#### Work required:
When you reach the line in the data below that contains "(* ===== verification/AckmThm.v ===== *)", please start repeating lines exactly, and stop after the line that contains "congestion controller. *)", repeating nothing else.

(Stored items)
▽

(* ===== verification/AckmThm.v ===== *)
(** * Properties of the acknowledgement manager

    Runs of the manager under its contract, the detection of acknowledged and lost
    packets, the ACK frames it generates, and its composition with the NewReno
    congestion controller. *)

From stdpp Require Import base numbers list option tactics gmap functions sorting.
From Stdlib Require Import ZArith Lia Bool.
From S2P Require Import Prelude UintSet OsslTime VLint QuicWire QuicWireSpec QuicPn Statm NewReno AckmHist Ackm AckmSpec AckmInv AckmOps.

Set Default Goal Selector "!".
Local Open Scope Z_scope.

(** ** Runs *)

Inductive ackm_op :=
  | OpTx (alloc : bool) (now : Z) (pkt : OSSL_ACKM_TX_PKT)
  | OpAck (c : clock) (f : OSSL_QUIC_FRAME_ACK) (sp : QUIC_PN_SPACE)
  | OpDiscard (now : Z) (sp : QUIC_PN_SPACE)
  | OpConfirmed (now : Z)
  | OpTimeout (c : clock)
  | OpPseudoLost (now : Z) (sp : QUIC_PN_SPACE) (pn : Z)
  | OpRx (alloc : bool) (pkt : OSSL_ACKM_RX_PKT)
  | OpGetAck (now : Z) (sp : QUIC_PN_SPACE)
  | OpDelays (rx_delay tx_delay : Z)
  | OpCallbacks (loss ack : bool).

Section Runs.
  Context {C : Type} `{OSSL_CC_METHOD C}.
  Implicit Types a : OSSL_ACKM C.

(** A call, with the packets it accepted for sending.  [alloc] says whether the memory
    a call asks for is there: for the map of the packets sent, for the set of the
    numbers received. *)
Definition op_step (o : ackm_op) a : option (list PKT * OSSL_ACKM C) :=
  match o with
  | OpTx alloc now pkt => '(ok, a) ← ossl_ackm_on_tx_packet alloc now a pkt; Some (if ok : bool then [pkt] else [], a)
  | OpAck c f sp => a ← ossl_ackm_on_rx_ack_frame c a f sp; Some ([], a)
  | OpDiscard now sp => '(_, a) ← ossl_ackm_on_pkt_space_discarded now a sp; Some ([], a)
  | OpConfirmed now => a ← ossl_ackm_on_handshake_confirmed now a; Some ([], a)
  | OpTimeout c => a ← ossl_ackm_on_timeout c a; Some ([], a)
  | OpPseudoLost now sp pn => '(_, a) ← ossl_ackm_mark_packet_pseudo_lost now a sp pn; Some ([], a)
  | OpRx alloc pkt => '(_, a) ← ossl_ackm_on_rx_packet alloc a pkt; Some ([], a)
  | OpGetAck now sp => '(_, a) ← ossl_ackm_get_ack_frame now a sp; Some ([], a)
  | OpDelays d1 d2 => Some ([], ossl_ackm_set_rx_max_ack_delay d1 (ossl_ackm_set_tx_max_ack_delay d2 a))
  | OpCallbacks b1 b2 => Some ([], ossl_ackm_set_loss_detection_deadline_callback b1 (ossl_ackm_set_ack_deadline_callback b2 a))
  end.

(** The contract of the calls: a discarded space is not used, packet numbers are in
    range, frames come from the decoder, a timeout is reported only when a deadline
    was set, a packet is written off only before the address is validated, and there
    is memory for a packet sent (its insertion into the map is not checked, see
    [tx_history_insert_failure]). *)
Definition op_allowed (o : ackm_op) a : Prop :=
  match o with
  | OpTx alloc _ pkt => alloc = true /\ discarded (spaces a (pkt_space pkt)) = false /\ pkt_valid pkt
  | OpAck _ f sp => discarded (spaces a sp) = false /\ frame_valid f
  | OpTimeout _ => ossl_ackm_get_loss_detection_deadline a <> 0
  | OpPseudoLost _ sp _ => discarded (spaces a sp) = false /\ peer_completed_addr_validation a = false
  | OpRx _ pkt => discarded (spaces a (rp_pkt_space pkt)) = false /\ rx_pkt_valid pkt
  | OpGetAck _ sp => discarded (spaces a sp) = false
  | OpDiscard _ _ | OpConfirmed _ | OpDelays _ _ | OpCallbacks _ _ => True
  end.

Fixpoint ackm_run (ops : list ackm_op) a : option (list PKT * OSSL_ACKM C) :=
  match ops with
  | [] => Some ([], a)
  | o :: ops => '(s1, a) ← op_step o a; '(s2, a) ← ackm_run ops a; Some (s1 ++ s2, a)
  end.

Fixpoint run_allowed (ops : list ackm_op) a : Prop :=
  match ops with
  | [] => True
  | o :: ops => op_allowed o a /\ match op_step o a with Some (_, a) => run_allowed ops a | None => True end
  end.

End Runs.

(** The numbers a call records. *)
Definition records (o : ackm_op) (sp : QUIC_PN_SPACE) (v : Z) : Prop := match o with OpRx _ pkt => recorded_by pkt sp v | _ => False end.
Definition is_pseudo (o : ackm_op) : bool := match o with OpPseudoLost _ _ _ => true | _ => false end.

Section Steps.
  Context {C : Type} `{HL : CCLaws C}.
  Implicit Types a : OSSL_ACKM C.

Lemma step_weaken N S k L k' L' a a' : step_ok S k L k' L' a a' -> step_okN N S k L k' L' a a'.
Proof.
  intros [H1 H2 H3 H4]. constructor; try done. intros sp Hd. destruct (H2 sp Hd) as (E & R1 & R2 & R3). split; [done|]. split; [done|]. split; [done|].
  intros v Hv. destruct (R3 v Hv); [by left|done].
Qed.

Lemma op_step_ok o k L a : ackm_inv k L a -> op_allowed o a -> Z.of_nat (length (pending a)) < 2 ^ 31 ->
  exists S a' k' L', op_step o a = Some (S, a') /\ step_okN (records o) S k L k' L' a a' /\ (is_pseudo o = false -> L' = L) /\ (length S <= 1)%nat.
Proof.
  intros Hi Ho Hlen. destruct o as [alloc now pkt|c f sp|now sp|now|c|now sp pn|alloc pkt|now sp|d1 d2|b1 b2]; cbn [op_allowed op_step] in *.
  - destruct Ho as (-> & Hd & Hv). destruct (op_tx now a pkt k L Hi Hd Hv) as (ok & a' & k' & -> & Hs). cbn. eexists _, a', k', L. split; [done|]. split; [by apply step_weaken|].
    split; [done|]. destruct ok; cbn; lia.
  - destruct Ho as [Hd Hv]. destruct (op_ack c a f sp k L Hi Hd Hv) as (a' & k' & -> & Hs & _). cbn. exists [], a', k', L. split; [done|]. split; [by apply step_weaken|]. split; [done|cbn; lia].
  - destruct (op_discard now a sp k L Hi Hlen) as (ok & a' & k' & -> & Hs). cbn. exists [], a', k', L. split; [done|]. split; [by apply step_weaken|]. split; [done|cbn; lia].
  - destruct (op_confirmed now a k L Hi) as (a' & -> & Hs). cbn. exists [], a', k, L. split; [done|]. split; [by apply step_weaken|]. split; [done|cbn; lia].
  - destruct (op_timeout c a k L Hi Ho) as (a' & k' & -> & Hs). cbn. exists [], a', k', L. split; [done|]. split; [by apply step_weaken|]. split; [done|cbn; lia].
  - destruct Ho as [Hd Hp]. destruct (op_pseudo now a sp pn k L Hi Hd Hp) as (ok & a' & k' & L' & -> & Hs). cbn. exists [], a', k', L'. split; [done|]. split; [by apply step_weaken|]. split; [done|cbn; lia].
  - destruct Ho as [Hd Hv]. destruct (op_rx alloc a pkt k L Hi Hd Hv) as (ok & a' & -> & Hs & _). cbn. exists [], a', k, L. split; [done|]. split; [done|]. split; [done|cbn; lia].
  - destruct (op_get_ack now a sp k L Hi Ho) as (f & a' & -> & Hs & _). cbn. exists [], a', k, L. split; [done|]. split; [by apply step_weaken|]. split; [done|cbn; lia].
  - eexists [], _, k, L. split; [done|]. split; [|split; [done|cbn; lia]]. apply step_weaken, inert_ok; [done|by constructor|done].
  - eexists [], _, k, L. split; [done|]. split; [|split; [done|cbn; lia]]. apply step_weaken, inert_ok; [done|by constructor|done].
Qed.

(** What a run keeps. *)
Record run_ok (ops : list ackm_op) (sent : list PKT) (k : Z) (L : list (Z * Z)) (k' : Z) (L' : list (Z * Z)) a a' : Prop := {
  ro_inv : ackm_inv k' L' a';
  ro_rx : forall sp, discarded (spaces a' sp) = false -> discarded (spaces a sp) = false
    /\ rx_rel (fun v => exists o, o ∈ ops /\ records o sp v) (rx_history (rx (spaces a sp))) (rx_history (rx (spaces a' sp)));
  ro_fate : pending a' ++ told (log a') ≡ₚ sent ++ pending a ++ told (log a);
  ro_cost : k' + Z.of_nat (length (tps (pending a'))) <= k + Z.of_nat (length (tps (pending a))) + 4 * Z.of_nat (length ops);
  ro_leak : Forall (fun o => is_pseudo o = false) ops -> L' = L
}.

△
▽

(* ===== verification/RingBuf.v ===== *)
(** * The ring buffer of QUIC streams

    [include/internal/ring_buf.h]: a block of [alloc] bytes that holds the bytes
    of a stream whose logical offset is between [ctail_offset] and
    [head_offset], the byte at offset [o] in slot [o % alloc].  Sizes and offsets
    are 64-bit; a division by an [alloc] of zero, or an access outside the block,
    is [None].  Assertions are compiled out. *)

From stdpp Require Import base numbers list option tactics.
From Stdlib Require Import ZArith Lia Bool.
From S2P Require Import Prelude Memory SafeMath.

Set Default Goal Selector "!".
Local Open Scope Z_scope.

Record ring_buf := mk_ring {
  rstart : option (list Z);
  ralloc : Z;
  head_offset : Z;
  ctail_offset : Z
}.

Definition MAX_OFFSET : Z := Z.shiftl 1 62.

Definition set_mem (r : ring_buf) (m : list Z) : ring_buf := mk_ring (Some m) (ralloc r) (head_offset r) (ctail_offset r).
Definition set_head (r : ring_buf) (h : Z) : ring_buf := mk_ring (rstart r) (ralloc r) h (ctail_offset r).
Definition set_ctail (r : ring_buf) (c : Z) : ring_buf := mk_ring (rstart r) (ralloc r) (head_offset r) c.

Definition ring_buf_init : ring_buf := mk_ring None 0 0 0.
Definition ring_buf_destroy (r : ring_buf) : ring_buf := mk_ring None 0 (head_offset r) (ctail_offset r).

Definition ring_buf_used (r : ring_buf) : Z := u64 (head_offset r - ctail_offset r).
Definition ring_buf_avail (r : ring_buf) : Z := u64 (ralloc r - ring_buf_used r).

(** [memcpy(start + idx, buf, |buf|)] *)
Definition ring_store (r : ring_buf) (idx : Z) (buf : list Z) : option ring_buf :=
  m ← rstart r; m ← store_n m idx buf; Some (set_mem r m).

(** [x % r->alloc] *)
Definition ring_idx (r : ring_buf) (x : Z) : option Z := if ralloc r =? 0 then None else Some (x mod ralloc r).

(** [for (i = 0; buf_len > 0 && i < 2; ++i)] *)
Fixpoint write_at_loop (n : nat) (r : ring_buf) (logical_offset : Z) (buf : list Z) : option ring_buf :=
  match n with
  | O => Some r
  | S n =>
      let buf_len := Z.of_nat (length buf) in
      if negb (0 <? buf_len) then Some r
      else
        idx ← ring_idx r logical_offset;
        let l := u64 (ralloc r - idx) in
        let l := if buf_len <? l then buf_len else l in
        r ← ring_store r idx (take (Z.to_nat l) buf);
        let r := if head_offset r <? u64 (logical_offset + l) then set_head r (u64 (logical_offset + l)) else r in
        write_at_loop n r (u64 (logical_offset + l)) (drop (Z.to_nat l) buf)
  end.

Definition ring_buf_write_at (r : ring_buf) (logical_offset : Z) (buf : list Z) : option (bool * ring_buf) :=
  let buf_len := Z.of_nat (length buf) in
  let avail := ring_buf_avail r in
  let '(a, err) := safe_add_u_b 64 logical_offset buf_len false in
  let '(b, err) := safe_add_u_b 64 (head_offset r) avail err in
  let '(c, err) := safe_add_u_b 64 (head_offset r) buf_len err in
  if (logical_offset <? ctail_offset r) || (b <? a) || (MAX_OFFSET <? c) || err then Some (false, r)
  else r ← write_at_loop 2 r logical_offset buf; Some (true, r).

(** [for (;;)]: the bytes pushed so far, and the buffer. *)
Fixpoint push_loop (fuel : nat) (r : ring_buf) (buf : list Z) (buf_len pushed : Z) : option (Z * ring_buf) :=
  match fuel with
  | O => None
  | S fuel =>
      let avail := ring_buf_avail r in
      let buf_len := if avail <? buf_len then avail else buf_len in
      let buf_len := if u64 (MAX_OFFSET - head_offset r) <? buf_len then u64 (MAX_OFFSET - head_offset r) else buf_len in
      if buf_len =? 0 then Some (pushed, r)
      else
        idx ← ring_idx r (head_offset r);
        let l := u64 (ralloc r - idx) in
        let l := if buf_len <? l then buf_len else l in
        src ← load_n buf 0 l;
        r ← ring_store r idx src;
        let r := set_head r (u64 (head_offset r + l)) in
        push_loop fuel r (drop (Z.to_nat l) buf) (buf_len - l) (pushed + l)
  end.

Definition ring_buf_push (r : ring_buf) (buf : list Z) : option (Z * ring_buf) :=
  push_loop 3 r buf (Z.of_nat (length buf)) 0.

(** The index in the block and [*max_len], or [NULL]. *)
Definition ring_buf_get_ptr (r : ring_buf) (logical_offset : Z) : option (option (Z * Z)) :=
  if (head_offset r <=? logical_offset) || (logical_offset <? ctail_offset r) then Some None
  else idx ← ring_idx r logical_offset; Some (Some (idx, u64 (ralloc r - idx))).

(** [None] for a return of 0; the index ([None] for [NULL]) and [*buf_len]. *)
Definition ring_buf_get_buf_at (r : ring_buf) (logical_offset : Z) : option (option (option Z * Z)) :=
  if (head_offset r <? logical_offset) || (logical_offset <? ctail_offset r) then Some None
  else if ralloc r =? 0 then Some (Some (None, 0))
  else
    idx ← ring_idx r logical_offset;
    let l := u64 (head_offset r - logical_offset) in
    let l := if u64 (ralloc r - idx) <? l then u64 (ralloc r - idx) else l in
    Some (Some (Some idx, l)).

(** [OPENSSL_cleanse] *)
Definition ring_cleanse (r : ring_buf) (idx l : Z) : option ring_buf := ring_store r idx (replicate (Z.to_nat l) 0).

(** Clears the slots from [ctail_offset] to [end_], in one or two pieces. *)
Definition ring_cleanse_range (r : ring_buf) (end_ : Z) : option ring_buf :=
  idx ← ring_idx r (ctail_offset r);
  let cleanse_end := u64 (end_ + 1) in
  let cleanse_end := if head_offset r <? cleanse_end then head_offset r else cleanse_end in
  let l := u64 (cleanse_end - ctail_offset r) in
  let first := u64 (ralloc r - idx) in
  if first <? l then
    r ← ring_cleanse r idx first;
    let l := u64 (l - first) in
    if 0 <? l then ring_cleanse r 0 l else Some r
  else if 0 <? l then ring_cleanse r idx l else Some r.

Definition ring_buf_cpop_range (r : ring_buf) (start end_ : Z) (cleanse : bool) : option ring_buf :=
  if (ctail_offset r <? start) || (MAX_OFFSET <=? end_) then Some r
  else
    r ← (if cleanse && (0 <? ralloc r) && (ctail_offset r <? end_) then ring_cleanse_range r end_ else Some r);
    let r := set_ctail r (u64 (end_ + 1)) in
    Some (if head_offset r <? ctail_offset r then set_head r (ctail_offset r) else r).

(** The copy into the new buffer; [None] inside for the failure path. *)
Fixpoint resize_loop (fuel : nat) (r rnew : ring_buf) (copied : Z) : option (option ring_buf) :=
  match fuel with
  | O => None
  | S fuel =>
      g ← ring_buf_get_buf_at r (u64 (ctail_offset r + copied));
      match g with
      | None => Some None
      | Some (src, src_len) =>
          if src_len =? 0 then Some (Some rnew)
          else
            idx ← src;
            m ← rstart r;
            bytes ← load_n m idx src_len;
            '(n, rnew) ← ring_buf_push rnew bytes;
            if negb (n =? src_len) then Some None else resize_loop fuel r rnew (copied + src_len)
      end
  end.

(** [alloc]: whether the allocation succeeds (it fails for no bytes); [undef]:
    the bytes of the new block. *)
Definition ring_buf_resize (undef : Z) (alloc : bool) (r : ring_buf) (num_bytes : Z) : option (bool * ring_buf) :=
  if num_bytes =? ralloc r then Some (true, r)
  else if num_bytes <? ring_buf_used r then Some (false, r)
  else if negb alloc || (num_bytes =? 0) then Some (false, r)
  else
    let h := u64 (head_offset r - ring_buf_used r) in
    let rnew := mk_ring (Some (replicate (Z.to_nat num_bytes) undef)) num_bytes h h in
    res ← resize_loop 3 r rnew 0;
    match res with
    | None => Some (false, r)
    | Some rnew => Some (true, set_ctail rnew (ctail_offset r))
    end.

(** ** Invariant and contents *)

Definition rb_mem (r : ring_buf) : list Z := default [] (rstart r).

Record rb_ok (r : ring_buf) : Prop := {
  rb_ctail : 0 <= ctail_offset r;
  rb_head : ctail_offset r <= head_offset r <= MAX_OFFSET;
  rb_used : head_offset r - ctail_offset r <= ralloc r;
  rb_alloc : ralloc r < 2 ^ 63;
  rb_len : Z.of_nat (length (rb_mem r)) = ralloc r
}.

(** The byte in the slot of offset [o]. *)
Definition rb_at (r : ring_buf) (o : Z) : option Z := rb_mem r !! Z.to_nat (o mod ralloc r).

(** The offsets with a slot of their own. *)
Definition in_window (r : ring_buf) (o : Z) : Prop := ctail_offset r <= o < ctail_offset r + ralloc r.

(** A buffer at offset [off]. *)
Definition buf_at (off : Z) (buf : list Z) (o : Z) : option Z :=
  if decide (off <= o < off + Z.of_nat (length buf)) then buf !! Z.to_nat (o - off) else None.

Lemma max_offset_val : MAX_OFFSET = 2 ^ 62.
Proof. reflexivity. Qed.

△

#### Written reply:
(* ===== verification/AckmThm.v ===== *)
(** * Properties of the acknowledgement manager

    Runs of the manager under its contract, the detection of acknowledged and lost
    packets, the ACK frames it generates, and its composition with the NewReno
    congestion controller. *)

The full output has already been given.